─── INPUT DATA

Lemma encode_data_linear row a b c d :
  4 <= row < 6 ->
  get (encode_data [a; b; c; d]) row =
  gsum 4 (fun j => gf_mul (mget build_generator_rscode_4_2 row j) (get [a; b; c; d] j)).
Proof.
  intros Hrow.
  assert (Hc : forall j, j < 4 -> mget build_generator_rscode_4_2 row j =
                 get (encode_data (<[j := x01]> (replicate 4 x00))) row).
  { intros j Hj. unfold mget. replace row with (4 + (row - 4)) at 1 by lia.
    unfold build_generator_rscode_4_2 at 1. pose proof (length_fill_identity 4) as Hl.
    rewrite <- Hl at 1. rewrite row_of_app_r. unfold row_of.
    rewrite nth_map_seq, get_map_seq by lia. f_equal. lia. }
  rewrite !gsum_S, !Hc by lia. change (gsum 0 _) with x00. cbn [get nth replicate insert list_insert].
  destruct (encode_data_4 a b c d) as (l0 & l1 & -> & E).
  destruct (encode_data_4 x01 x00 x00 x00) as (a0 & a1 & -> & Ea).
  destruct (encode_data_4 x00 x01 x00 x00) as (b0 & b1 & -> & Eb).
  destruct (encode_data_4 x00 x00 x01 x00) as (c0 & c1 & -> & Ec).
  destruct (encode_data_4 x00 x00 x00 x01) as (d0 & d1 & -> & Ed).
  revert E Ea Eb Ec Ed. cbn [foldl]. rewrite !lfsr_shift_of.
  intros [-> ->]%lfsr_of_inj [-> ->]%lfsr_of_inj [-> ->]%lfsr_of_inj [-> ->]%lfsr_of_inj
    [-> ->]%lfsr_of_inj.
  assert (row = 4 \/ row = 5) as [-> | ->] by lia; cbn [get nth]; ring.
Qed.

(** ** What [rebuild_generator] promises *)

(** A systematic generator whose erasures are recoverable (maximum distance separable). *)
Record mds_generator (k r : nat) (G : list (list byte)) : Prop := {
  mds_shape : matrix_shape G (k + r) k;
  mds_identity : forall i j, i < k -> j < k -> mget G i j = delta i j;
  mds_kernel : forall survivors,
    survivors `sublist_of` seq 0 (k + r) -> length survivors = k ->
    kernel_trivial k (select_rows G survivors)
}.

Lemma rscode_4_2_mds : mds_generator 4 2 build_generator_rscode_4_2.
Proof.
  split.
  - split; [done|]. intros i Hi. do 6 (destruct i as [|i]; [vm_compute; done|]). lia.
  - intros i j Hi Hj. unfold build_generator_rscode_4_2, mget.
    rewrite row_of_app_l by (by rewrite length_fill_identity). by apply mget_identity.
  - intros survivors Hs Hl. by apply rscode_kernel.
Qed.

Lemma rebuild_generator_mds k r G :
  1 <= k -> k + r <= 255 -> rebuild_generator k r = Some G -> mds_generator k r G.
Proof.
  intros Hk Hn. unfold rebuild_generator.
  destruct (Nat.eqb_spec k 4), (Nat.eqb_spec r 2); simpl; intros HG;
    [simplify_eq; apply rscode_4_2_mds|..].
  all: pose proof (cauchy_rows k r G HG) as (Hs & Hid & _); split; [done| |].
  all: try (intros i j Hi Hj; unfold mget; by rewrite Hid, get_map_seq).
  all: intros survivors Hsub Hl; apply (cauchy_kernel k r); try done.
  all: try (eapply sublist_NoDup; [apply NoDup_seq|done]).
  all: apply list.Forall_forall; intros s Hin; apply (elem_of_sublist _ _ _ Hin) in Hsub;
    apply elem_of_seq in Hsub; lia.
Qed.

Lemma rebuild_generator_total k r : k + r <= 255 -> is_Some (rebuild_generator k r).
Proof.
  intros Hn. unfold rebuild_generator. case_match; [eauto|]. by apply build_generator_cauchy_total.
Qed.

──────
─── INPUT DATA

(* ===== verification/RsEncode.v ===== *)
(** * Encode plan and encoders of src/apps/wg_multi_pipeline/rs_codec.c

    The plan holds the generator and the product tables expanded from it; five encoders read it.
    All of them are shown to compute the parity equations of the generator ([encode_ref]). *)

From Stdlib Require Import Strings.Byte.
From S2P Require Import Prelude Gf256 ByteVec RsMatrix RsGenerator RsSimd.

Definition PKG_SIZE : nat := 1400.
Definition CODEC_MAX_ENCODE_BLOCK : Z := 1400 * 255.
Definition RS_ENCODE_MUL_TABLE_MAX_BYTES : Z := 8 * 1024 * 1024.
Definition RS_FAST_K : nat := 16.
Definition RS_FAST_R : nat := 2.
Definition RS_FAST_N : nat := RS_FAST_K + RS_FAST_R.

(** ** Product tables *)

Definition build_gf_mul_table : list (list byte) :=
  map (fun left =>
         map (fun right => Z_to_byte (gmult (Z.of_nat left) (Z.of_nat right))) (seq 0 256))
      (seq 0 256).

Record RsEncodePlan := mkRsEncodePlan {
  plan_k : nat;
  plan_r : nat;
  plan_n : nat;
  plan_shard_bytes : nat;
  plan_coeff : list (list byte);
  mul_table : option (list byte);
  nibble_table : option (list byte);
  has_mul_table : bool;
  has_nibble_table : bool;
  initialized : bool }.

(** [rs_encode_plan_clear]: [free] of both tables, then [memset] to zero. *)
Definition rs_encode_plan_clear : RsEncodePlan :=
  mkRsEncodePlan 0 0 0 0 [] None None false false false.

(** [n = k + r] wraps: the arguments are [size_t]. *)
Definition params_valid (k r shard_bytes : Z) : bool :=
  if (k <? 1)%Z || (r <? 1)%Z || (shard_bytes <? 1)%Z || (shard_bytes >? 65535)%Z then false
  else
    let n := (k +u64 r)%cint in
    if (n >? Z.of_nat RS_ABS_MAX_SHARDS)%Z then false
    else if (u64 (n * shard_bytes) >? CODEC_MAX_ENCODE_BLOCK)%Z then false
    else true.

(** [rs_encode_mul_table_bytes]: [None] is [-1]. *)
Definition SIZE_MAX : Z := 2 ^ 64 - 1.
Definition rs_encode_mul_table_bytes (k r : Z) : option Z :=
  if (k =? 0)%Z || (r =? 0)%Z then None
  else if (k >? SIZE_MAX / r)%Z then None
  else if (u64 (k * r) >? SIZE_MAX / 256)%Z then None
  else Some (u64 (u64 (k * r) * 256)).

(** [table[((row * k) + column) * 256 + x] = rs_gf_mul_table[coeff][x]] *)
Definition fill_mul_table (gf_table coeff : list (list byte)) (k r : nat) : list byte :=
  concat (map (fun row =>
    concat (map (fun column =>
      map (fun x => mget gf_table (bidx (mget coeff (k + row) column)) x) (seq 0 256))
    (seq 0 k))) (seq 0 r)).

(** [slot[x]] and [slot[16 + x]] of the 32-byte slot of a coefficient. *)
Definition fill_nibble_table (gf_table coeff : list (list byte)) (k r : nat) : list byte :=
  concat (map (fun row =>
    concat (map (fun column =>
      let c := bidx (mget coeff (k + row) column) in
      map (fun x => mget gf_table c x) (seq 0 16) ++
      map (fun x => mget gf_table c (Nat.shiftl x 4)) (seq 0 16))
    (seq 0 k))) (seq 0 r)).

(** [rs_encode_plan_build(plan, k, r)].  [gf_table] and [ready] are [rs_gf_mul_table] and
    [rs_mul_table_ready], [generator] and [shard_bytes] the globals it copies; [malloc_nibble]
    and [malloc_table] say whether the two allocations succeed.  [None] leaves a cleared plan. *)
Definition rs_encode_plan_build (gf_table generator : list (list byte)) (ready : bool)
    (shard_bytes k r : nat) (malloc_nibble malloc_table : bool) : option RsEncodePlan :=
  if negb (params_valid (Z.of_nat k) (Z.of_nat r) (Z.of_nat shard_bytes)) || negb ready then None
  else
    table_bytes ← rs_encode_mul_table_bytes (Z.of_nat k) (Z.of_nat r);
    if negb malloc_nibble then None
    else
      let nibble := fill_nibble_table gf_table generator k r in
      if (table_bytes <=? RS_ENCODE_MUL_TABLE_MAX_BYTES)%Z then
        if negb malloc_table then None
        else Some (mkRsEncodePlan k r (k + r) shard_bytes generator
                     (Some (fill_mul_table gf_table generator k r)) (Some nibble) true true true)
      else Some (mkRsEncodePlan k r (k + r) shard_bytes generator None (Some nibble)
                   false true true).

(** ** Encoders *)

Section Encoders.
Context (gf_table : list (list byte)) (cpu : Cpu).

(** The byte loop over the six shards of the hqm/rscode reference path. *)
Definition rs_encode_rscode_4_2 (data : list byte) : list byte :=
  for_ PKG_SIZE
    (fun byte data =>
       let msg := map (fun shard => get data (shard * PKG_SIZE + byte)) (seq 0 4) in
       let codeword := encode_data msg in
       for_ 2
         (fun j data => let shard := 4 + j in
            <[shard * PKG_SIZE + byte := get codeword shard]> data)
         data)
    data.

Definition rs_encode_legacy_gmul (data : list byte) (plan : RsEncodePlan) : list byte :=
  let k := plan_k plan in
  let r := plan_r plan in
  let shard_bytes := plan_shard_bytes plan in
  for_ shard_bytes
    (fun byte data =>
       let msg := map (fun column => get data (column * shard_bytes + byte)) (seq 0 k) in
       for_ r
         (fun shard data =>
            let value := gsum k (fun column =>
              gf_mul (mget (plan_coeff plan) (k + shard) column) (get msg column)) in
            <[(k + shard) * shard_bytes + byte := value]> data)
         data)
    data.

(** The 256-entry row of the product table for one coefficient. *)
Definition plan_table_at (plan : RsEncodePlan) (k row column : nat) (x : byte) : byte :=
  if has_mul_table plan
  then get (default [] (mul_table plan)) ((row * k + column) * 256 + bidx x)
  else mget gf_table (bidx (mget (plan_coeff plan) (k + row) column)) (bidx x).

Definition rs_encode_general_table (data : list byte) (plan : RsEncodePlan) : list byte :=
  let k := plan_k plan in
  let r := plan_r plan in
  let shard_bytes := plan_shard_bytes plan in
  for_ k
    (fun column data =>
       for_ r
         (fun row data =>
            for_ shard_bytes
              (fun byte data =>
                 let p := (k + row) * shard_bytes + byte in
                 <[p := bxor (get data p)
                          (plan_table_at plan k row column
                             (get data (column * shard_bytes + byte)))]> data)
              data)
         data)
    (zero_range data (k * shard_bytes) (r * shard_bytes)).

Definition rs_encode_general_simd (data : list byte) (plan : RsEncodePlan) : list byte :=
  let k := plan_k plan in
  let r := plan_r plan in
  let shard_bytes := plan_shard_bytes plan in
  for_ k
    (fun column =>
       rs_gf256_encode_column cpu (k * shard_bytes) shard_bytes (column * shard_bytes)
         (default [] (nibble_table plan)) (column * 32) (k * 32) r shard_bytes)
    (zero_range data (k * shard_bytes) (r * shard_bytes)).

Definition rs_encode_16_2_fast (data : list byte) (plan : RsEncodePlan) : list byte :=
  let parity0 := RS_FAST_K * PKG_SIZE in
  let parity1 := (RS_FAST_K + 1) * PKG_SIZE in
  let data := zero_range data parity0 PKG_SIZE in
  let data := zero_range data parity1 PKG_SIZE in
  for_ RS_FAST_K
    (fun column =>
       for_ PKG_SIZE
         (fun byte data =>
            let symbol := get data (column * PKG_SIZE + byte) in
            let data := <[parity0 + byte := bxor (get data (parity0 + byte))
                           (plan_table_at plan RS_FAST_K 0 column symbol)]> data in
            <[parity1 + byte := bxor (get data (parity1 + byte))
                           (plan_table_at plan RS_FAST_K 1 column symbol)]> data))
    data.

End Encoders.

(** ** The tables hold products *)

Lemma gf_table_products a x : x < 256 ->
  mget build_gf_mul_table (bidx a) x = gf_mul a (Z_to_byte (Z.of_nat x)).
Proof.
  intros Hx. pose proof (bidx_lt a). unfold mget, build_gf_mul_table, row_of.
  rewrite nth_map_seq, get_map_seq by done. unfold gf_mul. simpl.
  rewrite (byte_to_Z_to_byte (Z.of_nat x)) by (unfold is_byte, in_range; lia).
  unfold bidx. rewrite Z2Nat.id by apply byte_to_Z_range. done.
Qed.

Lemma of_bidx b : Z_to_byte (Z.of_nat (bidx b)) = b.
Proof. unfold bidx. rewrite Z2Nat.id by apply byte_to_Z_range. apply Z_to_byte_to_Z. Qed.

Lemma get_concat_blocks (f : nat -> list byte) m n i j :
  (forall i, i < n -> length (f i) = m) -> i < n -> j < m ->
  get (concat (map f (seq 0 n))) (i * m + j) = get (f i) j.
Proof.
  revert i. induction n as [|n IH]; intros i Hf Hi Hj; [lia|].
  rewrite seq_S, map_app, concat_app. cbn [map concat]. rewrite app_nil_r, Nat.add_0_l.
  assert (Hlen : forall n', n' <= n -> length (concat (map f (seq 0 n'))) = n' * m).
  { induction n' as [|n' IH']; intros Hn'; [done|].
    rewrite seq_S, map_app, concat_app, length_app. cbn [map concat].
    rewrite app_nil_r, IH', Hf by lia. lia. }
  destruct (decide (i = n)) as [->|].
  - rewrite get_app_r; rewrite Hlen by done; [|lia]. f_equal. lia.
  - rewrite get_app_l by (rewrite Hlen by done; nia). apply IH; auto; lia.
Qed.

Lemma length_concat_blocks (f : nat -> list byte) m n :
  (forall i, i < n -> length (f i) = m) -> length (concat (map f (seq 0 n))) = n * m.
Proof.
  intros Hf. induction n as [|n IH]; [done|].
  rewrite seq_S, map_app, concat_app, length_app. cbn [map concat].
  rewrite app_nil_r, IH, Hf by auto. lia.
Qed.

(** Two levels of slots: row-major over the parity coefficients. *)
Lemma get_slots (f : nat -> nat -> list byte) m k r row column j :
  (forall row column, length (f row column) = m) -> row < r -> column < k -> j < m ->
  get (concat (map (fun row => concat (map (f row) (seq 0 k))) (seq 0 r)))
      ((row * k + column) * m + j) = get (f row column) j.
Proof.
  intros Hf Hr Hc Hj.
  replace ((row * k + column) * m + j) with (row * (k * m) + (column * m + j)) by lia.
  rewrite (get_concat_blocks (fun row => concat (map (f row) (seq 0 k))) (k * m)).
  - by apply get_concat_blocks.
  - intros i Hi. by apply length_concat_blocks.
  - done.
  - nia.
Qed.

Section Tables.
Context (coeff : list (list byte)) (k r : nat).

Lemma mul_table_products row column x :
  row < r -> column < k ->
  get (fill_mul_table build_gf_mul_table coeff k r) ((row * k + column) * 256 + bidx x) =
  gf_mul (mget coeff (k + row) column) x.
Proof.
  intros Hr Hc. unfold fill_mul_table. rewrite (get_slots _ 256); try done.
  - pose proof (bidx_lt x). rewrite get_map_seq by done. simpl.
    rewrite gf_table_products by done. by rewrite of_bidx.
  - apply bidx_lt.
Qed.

──────
─── INPUT DATA

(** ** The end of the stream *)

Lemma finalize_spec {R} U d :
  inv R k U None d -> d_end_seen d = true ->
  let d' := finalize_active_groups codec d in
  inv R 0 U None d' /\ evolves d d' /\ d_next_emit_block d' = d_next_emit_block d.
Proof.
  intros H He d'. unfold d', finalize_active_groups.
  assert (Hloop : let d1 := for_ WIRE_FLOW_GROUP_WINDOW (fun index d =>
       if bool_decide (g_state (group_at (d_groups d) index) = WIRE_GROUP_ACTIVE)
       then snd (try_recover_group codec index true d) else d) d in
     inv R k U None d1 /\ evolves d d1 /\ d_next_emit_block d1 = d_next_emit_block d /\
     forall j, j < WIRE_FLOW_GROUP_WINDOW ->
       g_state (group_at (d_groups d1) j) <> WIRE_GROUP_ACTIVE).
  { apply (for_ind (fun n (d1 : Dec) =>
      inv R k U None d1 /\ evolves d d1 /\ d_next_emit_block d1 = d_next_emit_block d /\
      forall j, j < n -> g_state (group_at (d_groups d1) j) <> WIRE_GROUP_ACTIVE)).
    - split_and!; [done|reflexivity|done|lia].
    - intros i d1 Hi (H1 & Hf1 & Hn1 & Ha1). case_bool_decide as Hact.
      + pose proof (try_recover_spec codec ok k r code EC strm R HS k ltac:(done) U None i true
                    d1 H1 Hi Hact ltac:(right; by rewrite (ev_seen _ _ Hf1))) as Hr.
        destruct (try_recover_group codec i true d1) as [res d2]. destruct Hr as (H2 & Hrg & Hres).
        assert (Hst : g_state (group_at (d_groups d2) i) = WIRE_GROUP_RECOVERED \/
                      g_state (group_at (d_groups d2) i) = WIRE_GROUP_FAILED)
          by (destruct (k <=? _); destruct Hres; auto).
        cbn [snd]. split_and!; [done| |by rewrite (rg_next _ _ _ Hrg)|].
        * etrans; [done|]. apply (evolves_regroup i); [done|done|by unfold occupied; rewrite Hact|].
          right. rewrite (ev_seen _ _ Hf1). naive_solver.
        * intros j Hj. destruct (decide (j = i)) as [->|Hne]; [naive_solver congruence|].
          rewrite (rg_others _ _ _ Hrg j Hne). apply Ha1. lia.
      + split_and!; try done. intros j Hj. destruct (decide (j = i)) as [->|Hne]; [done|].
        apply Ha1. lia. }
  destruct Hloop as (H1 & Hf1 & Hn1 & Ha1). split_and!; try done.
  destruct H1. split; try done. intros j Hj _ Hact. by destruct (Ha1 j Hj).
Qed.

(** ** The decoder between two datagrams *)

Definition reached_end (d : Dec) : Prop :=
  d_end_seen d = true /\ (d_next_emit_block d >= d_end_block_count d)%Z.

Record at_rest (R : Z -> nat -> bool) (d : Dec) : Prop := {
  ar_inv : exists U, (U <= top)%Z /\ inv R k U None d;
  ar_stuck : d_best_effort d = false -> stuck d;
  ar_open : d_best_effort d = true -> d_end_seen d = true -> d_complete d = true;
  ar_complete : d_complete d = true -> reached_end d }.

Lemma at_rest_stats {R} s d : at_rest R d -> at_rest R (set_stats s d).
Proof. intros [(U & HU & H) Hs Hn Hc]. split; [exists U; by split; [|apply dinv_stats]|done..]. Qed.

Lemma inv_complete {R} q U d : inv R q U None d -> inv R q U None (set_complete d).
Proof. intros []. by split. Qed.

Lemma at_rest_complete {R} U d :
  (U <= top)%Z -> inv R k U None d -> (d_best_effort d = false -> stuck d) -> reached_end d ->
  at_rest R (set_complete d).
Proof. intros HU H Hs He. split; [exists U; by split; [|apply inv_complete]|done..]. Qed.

──────

§ WHAT IS BEING ASKED
Given the records above, restate word for word only the lines starting at the one with "Proof. unfold bidx." and ending at the one with "get (concat (map (fun".

§ EXPECTED ANSWER
Proof. unfold bidx. rewrite Z2Nat.id by apply byte_to_Z_range. apply Z_to_byte_to_Z. Qed.

Lemma get_concat_blocks (f : nat -> list byte) m n i j :
  (forall i, i < n -> length (f i) = m) -> i < n -> j < m ->
  get (concat (map f (seq 0 n))) (i * m + j) = get (f i) j.
Proof.
  revert i. induction n as [|n IH]; intros i Hf Hi Hj; [lia|].
  rewrite seq_S, map_app, concat_app. cbn [map concat]. rewrite app_nil_r, Nat.add_0_l.
  assert (Hlen : forall n', n' <= n -> length (concat (map f (seq 0 n'))) = n' * m).
  { induction n' as [|n' IH']; intros Hn'; [done|].
    rewrite seq_S, map_app, concat_app, length_app. cbn [map concat].
    rewrite app_nil_r, IH', Hf by lia. lia. }
  destruct (decide (i = n)) as [->|].
  - rewrite get_app_r; rewrite Hlen by done; [|lia]. f_equal. lia.
  - rewrite get_app_l by (rewrite Hlen by done; nia). apply IH; auto; lia.
Qed.

Lemma length_concat_blocks (f : nat -> list byte) m n :
  (forall i, i < n -> length (f i) = m) -> length (concat (map f (seq 0 n))) = n * m.
Proof.
  intros Hf. induction n as [|n IH]; [done|].
  rewrite seq_S, map_app, concat_app, length_app. cbn [map concat].
  rewrite app_nil_r, IH, Hf by auto. lia.
Qed.

(** Two levels of slots: row-major over the parity coefficients. *)
Lemma get_slots (f : nat -> nat -> list byte) m k r row column j :
  (forall row column, length (f row column) = m) -> row < r -> column < k -> j < m ->
  get (concat (map (fun row => concat (map (f row) (seq 0 k))) (seq 0 r)))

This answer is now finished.